Work to be completed —
Search the listing for the string "From" and copy every line that contains it.

BEGIN

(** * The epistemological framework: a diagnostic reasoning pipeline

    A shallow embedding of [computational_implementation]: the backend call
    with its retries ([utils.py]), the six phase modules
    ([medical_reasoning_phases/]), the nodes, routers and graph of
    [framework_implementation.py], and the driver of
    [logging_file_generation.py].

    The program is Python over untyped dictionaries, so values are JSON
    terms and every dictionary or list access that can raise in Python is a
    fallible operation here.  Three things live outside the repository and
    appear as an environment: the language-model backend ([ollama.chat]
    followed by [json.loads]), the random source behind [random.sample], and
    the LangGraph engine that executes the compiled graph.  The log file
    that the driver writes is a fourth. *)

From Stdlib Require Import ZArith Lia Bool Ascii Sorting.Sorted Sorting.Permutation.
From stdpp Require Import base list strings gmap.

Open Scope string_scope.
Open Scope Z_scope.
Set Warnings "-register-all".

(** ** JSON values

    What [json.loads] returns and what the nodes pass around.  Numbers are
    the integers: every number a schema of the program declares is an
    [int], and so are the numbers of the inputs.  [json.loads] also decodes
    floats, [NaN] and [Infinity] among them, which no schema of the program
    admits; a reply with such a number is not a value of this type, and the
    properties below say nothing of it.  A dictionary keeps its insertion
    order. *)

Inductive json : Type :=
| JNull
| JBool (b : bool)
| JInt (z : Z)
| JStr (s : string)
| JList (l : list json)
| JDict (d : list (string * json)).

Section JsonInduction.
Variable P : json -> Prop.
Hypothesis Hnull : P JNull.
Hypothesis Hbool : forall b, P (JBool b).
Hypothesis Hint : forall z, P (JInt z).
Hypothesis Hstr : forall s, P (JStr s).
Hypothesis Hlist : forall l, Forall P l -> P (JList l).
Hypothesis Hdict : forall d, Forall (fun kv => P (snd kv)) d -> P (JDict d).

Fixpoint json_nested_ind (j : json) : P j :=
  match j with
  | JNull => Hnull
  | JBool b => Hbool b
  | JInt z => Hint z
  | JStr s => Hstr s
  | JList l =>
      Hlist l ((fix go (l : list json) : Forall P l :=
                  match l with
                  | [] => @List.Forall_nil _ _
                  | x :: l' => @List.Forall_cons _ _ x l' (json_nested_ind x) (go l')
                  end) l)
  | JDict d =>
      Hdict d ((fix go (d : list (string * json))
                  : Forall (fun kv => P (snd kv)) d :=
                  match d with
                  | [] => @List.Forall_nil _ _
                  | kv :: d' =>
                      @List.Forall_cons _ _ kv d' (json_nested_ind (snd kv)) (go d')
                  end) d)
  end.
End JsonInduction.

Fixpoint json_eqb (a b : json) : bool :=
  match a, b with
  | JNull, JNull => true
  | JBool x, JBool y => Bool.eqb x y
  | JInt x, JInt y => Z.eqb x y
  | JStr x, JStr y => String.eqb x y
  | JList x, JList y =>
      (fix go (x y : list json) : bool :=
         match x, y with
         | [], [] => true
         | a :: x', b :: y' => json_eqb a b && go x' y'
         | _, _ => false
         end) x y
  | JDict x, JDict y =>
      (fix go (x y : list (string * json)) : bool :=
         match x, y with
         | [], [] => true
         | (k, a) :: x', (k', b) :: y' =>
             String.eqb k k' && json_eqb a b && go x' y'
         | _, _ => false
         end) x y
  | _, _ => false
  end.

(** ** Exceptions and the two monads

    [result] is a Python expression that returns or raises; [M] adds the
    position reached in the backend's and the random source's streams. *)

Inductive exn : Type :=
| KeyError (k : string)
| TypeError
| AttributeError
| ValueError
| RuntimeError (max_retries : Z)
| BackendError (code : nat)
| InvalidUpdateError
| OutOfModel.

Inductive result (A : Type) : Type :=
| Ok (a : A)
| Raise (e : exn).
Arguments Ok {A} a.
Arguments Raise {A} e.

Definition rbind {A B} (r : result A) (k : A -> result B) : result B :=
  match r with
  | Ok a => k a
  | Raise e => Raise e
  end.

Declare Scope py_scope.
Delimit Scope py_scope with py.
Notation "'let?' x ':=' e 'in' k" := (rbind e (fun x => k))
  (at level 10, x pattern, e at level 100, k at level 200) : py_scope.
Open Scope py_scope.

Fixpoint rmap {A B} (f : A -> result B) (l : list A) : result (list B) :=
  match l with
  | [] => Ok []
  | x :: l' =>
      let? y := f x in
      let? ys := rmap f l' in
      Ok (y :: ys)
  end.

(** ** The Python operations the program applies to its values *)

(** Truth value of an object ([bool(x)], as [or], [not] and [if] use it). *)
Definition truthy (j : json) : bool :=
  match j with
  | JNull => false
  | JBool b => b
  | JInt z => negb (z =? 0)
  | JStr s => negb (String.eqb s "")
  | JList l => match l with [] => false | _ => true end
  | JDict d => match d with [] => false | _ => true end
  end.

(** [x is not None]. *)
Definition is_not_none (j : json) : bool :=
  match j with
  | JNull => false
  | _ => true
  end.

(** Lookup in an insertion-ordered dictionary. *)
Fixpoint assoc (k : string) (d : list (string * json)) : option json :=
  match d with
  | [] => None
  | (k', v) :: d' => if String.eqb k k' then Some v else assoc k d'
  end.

END
BEGIN

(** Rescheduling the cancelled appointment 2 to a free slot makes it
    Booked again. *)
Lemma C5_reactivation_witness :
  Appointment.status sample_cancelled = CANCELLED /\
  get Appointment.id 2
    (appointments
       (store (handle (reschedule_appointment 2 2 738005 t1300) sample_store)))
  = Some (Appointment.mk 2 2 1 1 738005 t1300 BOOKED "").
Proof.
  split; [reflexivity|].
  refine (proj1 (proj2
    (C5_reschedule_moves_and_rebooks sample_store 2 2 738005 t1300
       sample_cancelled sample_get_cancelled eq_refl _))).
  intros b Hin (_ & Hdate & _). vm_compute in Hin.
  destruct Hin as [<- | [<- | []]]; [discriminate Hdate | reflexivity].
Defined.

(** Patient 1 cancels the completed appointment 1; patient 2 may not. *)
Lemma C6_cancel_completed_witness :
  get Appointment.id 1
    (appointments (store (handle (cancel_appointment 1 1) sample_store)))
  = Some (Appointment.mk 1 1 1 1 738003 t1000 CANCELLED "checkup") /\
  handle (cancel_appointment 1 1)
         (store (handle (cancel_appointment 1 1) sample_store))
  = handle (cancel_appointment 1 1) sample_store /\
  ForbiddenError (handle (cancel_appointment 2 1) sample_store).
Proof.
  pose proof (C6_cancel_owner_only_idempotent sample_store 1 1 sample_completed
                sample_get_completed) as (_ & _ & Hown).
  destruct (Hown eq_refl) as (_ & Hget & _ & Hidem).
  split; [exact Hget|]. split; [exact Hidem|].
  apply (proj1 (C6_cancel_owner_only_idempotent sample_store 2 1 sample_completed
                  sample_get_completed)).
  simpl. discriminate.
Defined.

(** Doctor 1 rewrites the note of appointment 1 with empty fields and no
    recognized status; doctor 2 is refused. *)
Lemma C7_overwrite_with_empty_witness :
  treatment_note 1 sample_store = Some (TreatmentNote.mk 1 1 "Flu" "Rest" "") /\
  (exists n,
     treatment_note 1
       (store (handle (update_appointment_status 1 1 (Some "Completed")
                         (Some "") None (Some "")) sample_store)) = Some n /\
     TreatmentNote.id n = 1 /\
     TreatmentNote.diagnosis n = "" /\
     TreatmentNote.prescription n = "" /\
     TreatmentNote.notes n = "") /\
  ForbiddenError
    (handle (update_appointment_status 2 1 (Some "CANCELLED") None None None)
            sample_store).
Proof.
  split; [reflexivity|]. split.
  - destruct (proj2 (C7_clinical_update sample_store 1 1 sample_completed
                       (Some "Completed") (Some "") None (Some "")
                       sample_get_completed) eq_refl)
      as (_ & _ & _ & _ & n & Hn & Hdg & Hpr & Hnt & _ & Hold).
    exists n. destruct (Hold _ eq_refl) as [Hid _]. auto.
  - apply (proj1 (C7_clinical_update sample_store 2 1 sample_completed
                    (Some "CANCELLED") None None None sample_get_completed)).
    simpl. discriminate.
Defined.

END

Exercise result —
From Stdlib Require Import ZArith Lia Bool Ascii Sorting.Sorted Sorting.Permutation.
From stdpp Require Import base list strings gmap.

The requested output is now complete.